The sky hangs a soft blue hue from out the glass wall by which I stand and watch the evening unfold. In the distance, the silhouettes of trees outline the boundary where the sky meets earth; It’s leaves morph from a dark green to a deep black in the backdrop of the impending night, blurring the lines where the boundary settles.
It is a quiet evening tonight, as quiet as evenings go around the dwelling room. Mom and Dad are not back home yet, and Mun is in her room as usual. All seems to be as it should be, perfect in the little ways that I call my daily routine. It is all as is should be so much so much so that I find myself needing to remind myself that tonight is not going to be like the previous nights however. No. Unlike those previous nights, this night calls for the twilight to ravel in it’s quietness alone.
Sorry evening, I cant join you tonight. My mind is filled with the urgency that stems from the need that is to pack my luggage. I can’t join you, as much as I really want to.
The night stares back at me with it’s unblinking eyes, it’s quietness persisting as it tries to pierce the disarray that floods my mind.
I have always loved nights like this for that reason; the persistence of the quietness of night has a way of helping me remain calm. I find comfort in that. Alas, it also helps me to root my day, my life and everything I know back into perspective. Standing from where I stand by my bed, worried, it put things into perspective for my cluttered thoughts.
Calm thoughts, there is no need to panic – I still have 4 hours, I tell myself.
I look back down at what should be an almot completely packed bag. I am greeted by an empty shell of my luggage bag instead, a miserable attempt to get my things sorted out and ready.
I turn my gaze back out into the deep night, letting myself wonder again, looking for the accutest of details to try distract my mind.

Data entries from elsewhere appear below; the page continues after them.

(** [setValue] of a new colour on the installed field fires one event, and
    the same call once more fires none. *)
Example green_fires_once :
  let w := exec (setValue "#00ff00") (Sample.attached None false) in
  events_fired w =
    [ {| ev_blockId := "picker"; ev_element := "field"; ev_name := "COLOUR";
         ev_oldValue := "#ff0000"; ev_newValue := "#00ff00" |} ]
  /\ events_fired (exec (setValue "#00ff00") w) = events_fired w.
Proof. split; vm_compute; reflexivity. Qed.

(** [showEditor_] on a field without source block throws, with its three
    listeners registered. *)
Example orphan_listeners :
  outcome showEditor_ (Sample.world (Sample.red None) false) = Throw TypeError
  /\ size (listeners (Sample.orphan None)) = 3.
Proof. split; vm_compute; reflexivity. Qed.

(** C1, at the red field with the editor open and a validator that rejects
    every colour: the hue slider dragged to 120 proposes green, and the
    handler leaves the world as it is. *)
Lemma slider_change_validated_witness :
  let w := Sample.opened (Some Sample.reject) false in
  sourceBlock_ (this w) = Some Sample.picker
  /\ hexToHsv (colour_ (this w)) = Some (Hsv (0 # 255) (255 # 255) 255)
  /\ candidate Hue 120 (Hsv (0 # 255) (255 # 255) 255) = Some "#00ff00"
  /\ sliderChange Hue 120 w = (Normal tt, w).
Proof.
  intros w.
  assert (H1 : sourceBlock_ (this w) = Some Sample.picker) by (vm_compute; reflexivity).
  assert (H2 : hexToHsv (colour_ (this w)) = Some (Hsv (0 # 255) (255 # 255) 255))
    by (vm_compute; reflexivity).
  assert (H3 : candidate Hue 120 (Hsv (0 # 255) (255 # 255) 255) = Some "#00ff00")
    by (vm_compute; reflexivity).
  split; [exact H1|]. split; [exact H2|]. split; [exact H3|].
  exact (slider_change_validated w Hue 120 _ _ _ H1 H2 H3).
Defined.

(** C1 as stated fails in two places.  With a validator that rejects every
    colour, a pick of the eyedropper on a field installed on a block
    changes the stored colour from red to green; and so does the hue
    slider dragged to 120 on a field that has no source block. *)
Lemma validator_not_consulted :
  outcome getValue (Sample.opened (Some Sample.reject) true) = Normal "#ff0000"
  /\ outcome getValue
       (exec (eyedropperCallback "#00ff00") (Sample.opened (Some Sample.reject) true))
     = Normal "#00ff00"
  /\ outcome getValue (Sample.orphan (Some Sample.reject)) = Normal "#ff0000"
  /\ outcome getValue
       (exec (dispatch 0 120) (Sample.orphan (Some Sample.reject)))
     = Normal "#00ff00".
Proof. repeat split; vm_compute; reflexivity. Qed.

(** C2, at the open editor of the red field and the colour [#336699],
    whose brightness is 153: the readout shows 60. *)
Lemma brightness_readout_witness :
  let w := Sample.opened None false in
  hueSlider_ (this w) <> None
  /\ outcome (setValue "#336699") w = Normal tt
  /\ hexToHsv "#336699" = Some (Hsv (21420 # 102) (102 # 153) 153)
  /\ shown (brightnessReadout_ (this (exec (setValue "#336699") w))) = Some "60".
Proof.
  intros w.
  assert (H1 : hueSlider_ (this w) <> None) by (vm_compute; discriminate).
  assert (H2 : outcome (setValue "#336699") w = Normal tt) by (vm_compute; reflexivity).
  assert (H3 : hexToHsv "#336699" = Some (Hsv (21420 # 102) (102 # 153) 153))
    by (vm_compute; reflexivity).
  split; [exact H1|]. split; [exact H2|]. split; [exact H3|].
  exact (brightness_readout w "#336699" _ H1 H2 H3).
Defined.

(** C2 as stated fails at red, whose brightness is 255: the readout shows
    100, that is 255 * 100 / 255, where 255 * 100 / 360 would show 70. *)
Lemma brightness_readout_not_of_360 :
  let w := exec (setValue "#ff0000") (Sample.opened None false) in
  hexToHsv "#ff0000" = Some (Hsv (0 # 255) (255 # 255) 255)
  /\ shown (brightnessReadout_ (this w)) = Some "100"
  /\ floorToFixed0 (100 * 255 / 360) = "70"
  /\ shown (brightnessReadout_ (this w)) <> Some (floorToFixed0 (100 * 255 / 360)).
Proof. repeat split; vm_compute; (reflexivity || discriminate). Qed.

(** C3, at the red field with the editor open and the validator that
    rejects every colour: the saturation slider dragged to one half. *)
Lemma reject_keeps_colour_witness :
  let w := Sample.opened (Some Sample.reject) false in
  sourceBlock_ (this w) = Some Sample.picker
  /\ validator_ (this w) = Some Sample.reject
  /\ (forall c, Sample.reject c = Null)
  /\ outcome getValue (exec (sliderChange Saturation (1 # 2)) w) = outcome getValue w.
Proof.
  intros w.
  assert (H1 : sourceBlock_ (this w) = Some Sample.picker) by (vm_compute; reflexivity).
  assert (H2 : validator_ (this w) = Some Sample.reject) by (vm_compute; reflexivity).
  assert (H3 : forall c, Sample.reject c = Null) by (intros c; reflexivity).
  split; [exact H1|]. split; [exact H2|]. split; [exact H3|].
  exact (reject_keeps_colour w Saturation (1 # 2) _ _ H1 H2 H3).
Defined.

(** C3 as stated fails on a field that has no source block: with the
    validator that rejects every colour, the saturation slider dragged to
    one half changes the stored colour. *)
Lemma reject_skipped_without_block :
  let w := Sample.orphan (Some Sample.reject) in
  validator_ (this w) = Some Sample.reject
  /\ listeners w !! 1 = Some (SliderChange Saturation)
  /\ outcome getValue w = Normal "#ff0000"
  /\ outcome getValue (exec (dispatch 1 (1 # 2)) w) = Normal "#ff7f7f".
Proof. repeat split; vm_compute; reflexivity. Qed.

(** C6, at three stored values: white is compacted, the same holds for
    pairs of letters that are no hexadecimal digits, and a colour with
    unequal digits in a pair is shown as it is. *)
Lemma getText_compacts_witness :
  outcome getText (Sample.world (Sample.field "#ffffff" None) false) = Normal "#fff"
  /\ outcome getText (Sample.world (Sample.field "#gghhii" None) false) = Normal "#ghi"
  /\ outcome getText (Sample.world (Sample.field "#ff0080" None) false)
     = Normal "#ff0080".
Proof.
  split; [|split].
  - exact (proj1 (getText_compacts (Sample.world (Sample.field "#ffffff" None) false))
             "f" "f" "f" eq_refl eq_refl eq_refl eq_refl)%char.
  - exact (proj1 (proj2 (getText_compacts
             (Sample.world (Sample.field "#gghhii" None) false)))
             "g" "h" "i" eq_refl eq_refl eq_refl eq_refl)%char.
  - apply (proj2 (proj2 (getText_compacts
             (Sample.world (Sample.field "#ff0080" None) false)))).
    intros r g b _ _ _. unfold rrggbb. simpl. intros H.
    injection H as _ _ _ _ H8 H0. rewrite <- H8 in H0. discriminate H0.
Defined.

(** C6 as stated fails at [#gghhii]: the pairs are no hexadecimal digits,
    so the value is not among the colours to compact, and yet the text
    shown is [#ghi], not the stored value. *)
Lemma getText_compacts_non_hex :
  let w := Sample.world (Sample.field "#gghhii" None) false in
  isHexDigit "g" = false
  /\ outcome getText w = Normal "#ghi"
  /\ outcome getText w <> Normal (colour_ (this w)).
Proof. repeat split; vm_compute; (reflexivity || discriminate). Qed.

(** C7 at the red field installed on a block whose tertiary colour is
    black: [setValue] of green leaves green in the primary and in the
    secondary slot, and black in the tertiary slot. *)
Theorem setValue_tertiary_kept :
  let w := Sample.attached None false in
  let w' := exec (setValue "#00ff00") w in
  block_colourTertiary_ <$> sourceBlock_ (this w) = Some "#000000"
  /\ block_colour_ <$> sourceBlock_ (this w') = Some "#00ff00"
  /\ block_colourSecondary_ <$> sourceBlock_ (this w') = Some "#00ff00"
  /\ block_colourTertiary_ <$> sourceBlock_ (this w') = Some "#000000".
Proof. repeat split; vm_compute; reflexivity. Qed.

(** C8, at the red field installed on a block, with an eyedropper hook:
    the editor registers four listeners and its disposal leaves none. *)
Lemma open_close_no_listeners_witness :
  let w := Sample.attached None true in
  listeners w = ∅
  /\ size (listeners (exec showEditor_ w)) = 4
  /\ listeners (exec widgetDispose_ (exec showEditor_ w)) = ∅.
Proof.
  intros w.
  assert (H1 : listeners w = ∅) by (vm_compute; reflexivity).
  assert (H2 : hexToHsv (colour_ (this w)) <> None) by (vm_compute; discriminate).
  split; [exact H1|]. split.
  - exact (proj1 (open_close_no_listeners w H1) H2).
  - exact (proj2 (open_close_no_listeners w H1)).
Defined.

(** C9, at the red field installed on a block. *)
Lemma showEditor_sliders_witness :
  let w := Sample.attached None false in
  hexToHsv (colour_ (this w)) <> None
  /\ sliderConfigs (exec showEditor_ w) =
       (Some (Some 5, None, Some 0, Some 359),
        Some (Some (1 # 100), Some (1 # 1000), Some (1 # 100), Some (99 # 100)),
        Some (Some 2, None, Some 5, Some 255))%Q.
Proof.
  intros w.
  assert (H1 : hexToHsv (colour_ (this w)) <> None) by (vm_compute; discriminate).
  split; [exact H1|]. exact (showEditor_sliders w H1).
Defined.

(** C9 as stated fails whichever parameter of the slider is read as its
    step: the step of the hue and of the brightness slider is not set, so
    it is neither 5 nor 2; and the unit increment of the saturation slider
    is 0.01, not 0.001. *)
Lemma slider_steps_differ :
  let f := this (Sample.opened None false) in
  step <$> hueSlider_ f = Some None
  /\ step <$> brightnessSlider_ f = Some None
  /\ unitIncrement <$> saturationSlider_ f = Some (Some (1 # 100)%Q)
  /\ ~ (1 # 100 == 1 # 1000)%Q.
Proof. repeat split; vm_compute; (reflexivity || discriminate). Qed.

(** ** The further properties at the sample worlds *)

(** X1, at the red field installed on [picker]. *)
Lemma setValue_block_frame_witness :
  let w := Sample.attached None false in
  sourceBlock_ (this w) = Some Sample.picker
  /\ exists block',
       sourceBlock_ (this (exec (setValue "#00ff00") w)) = Some block'
       /\ block_colour_ block' = "#00ff00"
       /\ block_colourSecondary_ block' = "#00ff00"
       /\ block_colourTertiary_ block' = block_colourTertiary_ Sample.picker
       /\ block_id block' = block_id Sample.picker
       /\ block_category_ block' = block_category_ Sample.picker
       /\ block_parentBlock_ block' = block_parentBlock_ Sample.picker.
Proof.
  intros w.
  assert (H1 : sourceBlock_ (this w) = Some Sample.picker) by (vm_compute; reflexivity).
  split; [exact H1|]. exact (setValue_block_frame w "#00ff00" _ H1).
Defined.


(** X3, at the open editor and a string that is no colour. *)
Lemma setValue_rejected_colour_witness :
  let w := Sample.opened None false in
  hueSlider_ (this w) <> None
  /\ hexToHsv "banana" = None
  /\ outcome (setValue "banana") w = Throw ColorError
  /\ colour_ (this (exec (setValue "banana") w)) = "banana".
Proof.
  intros w.
  assert (H1 : hueSlider_ (this w) <> None) by (vm_compute; discriminate).
  assert (H2 : hexToHsv "banana" = None) by (vm_compute; reflexivity).
  split; [exact H1|]. split; [exact H2|].
  destruct (setValue_rejected_colour w "banana" H1 H2) as (H3 & H4 & _).
  split; [exact H3 | exact H4].
Defined.


(** X7, at the short form of white. *)
Lemma getText_other_length_witness :
  let w := Sample.world (Sample.field "#fff" None) false in
  String.length (colour_ (this w)) <> 7%nat
  /\ outcome getText w = Normal "#fff".
Proof.
  intros w.
  assert (H1 : String.length (colour_ (this w)) <> 7%nat) by (vm_compute; lia).
  split; [exact H1|]. exact (getText_other_length w H1).
Defined.

(** X8, at white. *)
Lemma getText_stable_witness :
  let w := Sample.world (Sample.field "#ffffff" None) false in
  outcome getText w = Normal "#fff"
  /\ outcome getText (holding "#fff" w) = Normal "#fff".
Proof.
  intros w.
  assert (H1 : outcome getText w = Normal "#fff") by (vm_compute; reflexivity).
  split; [exact H1|]. exact (proj2 (getText_stable w "#fff" H1)).
Defined.

(** X9, at the red field without source block whose validator rejects
    every colour. *)
Lemma slider_change_unguarded_witness :
  let w := Sample.orphan (Some Sample.reject) in
  sourceBlock_ (this w) = None
  /\ hexToHsv (colour_ (this w)) = Some (Hsv (0 # 255) (255 # 255) 255)
  /\ candidate Hue 120 (Hsv (0 # 255) (255 # 255) 255) = Some "#00ff00"
  /\ outcome getValue (exec (sliderChange Hue 120) w) = Normal "#00ff00".
Proof.
  intros w.
  assert (H1 : sourceBlock_ (this w) = None) by (vm_compute; reflexivity).
  assert (H2 : hexToHsv (colour_ (this w)) = Some (Hsv (0 # 255) (255 # 255) 255))
    by (vm_compute; reflexivity).
  assert (H3 : candidate Hue 120 (Hsv (0 # 255) (255 # 255) 255) = Some "#00ff00")
    by (vm_compute; reflexivity).
  split; [exact H1|]. split; [exact H2|]. split; [exact H3|].
  exact (proj2 (slider_change_unguarded w Hue 120 _ _ H1 H2 H3)).
Defined.

(** X10, at a field that holds a string that is no colour. *)
Lemma slider_change_rejected_witness :
  let w := Sample.world (Sample.field "banana" None) false in
  hexToHsv (colour_ (this w)) = None
  /\ sliderChange Brightness 100 w = (Throw ColorError, w).
Proof.
  intros w.
  assert (H1 : hexToHsv (colour_ (this w)) = None) by (vm_compute; reflexivity).
  split; [exact H1|].
  exact (slider_change_rejected w Brightness 100 (or_introl H1)).
Defined.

Though it is an irrational thought, I know I will miss the skies over my familiar home. I will really be only missing out on a week of it. However, just thinking about it makes me lose myself in what that might mean.

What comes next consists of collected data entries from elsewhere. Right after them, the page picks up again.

Lemma C4_static_pass_through_witness :
  fetch {| url := {| origin := "https://chat.example"; pathname := "/chat.js";
                     search := "?v=2" |};
           method := "GET"; mode := "no-cors"; body_json := None |} env_streaming
  = ([AssetsFetch {| url := {| origin := "https://chat.example";
                               pathname := "/chat.js"; search := "?v=2" |};
                     method := "GET"; mode := "no-cors"; body_json := None |}],
     Resolved not_found).
Proof.
  apply (C4_static_pass_through _ env_streaming). right. reflexivity.
Defined.

Lemma api_path_not_root (path : string) :
  String.prefix "/api/" path = true -> String.eqb path "/" = false.
Proof.
  intros H. destruct (String.eqb_spec path "/") as [->|]; [|reflexivity].
  discriminate H.
Qed.

(** C5: under [/api/], a request for [/api/chat] with a method other than
    POST gets 405 with body [Method not allowed], and a request for any
    other path gets 404 with body [Not found], whatever its method; no
    collaborator is called. *)
Theorem C5_api_errors (request : Request) (env : Env) :
  String.prefix "/api/" (pathname (url request)) = true ->
  (pathname (url request) = "/api/chat" -> method request <> "POST" ->
   fetch request env =
     ([], Resolved {| status := 405; headers := [];
                      body := BodyText "Method not allowed" |})) /\
  (pathname (url request) <> "/api/chat" ->
   fetch request env =
     ([], Resolved {| status := 404; headers := [];
                      body := BodyText "Not found" |})).
Proof.
  intros Hapi. pose proof (api_path_not_root _ Hapi) as Hroot.
  unfold fetch. rewrite Hroot, Hapi. simpl. split.
  - intros Hpath Hmethod. rewrite Hpath. simpl.
    destruct (String.eqb_spec (method request) "POST"); [contradiction|reflexivity].
  - intros Hpath.
    destruct (String.eqb_spec (pathname (url request)) "/api/chat");
      [contradiction|reflexivity].
Qed.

7 days; thats a heck of a lot of seconds right there – though in all fairness, it’s not as if the night is out for even half that time.
I wonder if the nighttime sky will miss me too when I’m gone; would it even notice?
The night has got it’s way of being indifferent. Not neccessarily in a bad way, but in a way, quite the opposite: it can be a good thing. It has a way of being indifferent in that same comforting way that cats seem to be oblivious. It’s so self absorbed in itself, too busy to bother about what others are worried about. In some ways, I think I can live with that. Indifference is good, it helps to not over think some things sometimes.
I take a glance at the time on the phone only to be reminded of the march of time.
Tick tock tick tock tick tock.
Time waits for no man is an appropriate saying, tonight bearing no exception. As much as the evening calms me, I know too well the trap that is layed before me should I continue to stand here and watch. I need to get packing my bag, and I need to get packing fast.
I turn my back against that good night, the whisper of the trees behind me beckoning me to look again. I resist, turning back down to my bed where a fray of clothes still lie next to my luggage.
Directly next to the luggage, lies my fleece shirt; a deep blue sweat pullover that I had placed aside, sure that I will be using it on my flight tonight. The cold doesn’t get serious till we get off the plane, but I’m not taking my chances on this one, specially if I’m going to have to deal with negative celcius’: A slip on fleece is a good backup against the cold.
I hear the urgency that is the hum of cars driving by the dimly lit roads, the urgency that is in the sound of tires rushing over asphalt as I throw in everything I am sure I will need. First the winter wear, than, everything else.
The sky is a lot darker since the last time I looked out the window; the sounds of cars rushing by are no longer as frequent as they initially were. I allow myself to wonder once again, this time on the trip ahead of me.
I am really looking forward to Hokkaido; looking forward to the things I might see there and the experiences I will be emmersed in. Mom and Dad has told me that I have been there before sometime when I was still really young. I am not too sure if I enjoyed myself then, though I’ll like to think that I had a blast then. Whatever the case, I am determined as ever to make this upcoming trip a happy one.
Off the top of my head, I can roughly think of 4 things I really look forward to, there.
- The snow
- More snow
I will elabourate more on each of these things to you at another time. For now though, I just want to share with you this thought that has been bothering me for quite some time now.
Sure, I tell you that I an determined to stay happy and all, but really, I know the truth behind it all: why I am so determined to make it a happy trip.
This trip will be my last trip overseas as a teenager, and sometime just about knowing that seems alittle off. Time flies I guess, but jeez, I never thought it would have been this fast. Perhaps, I should really start living more.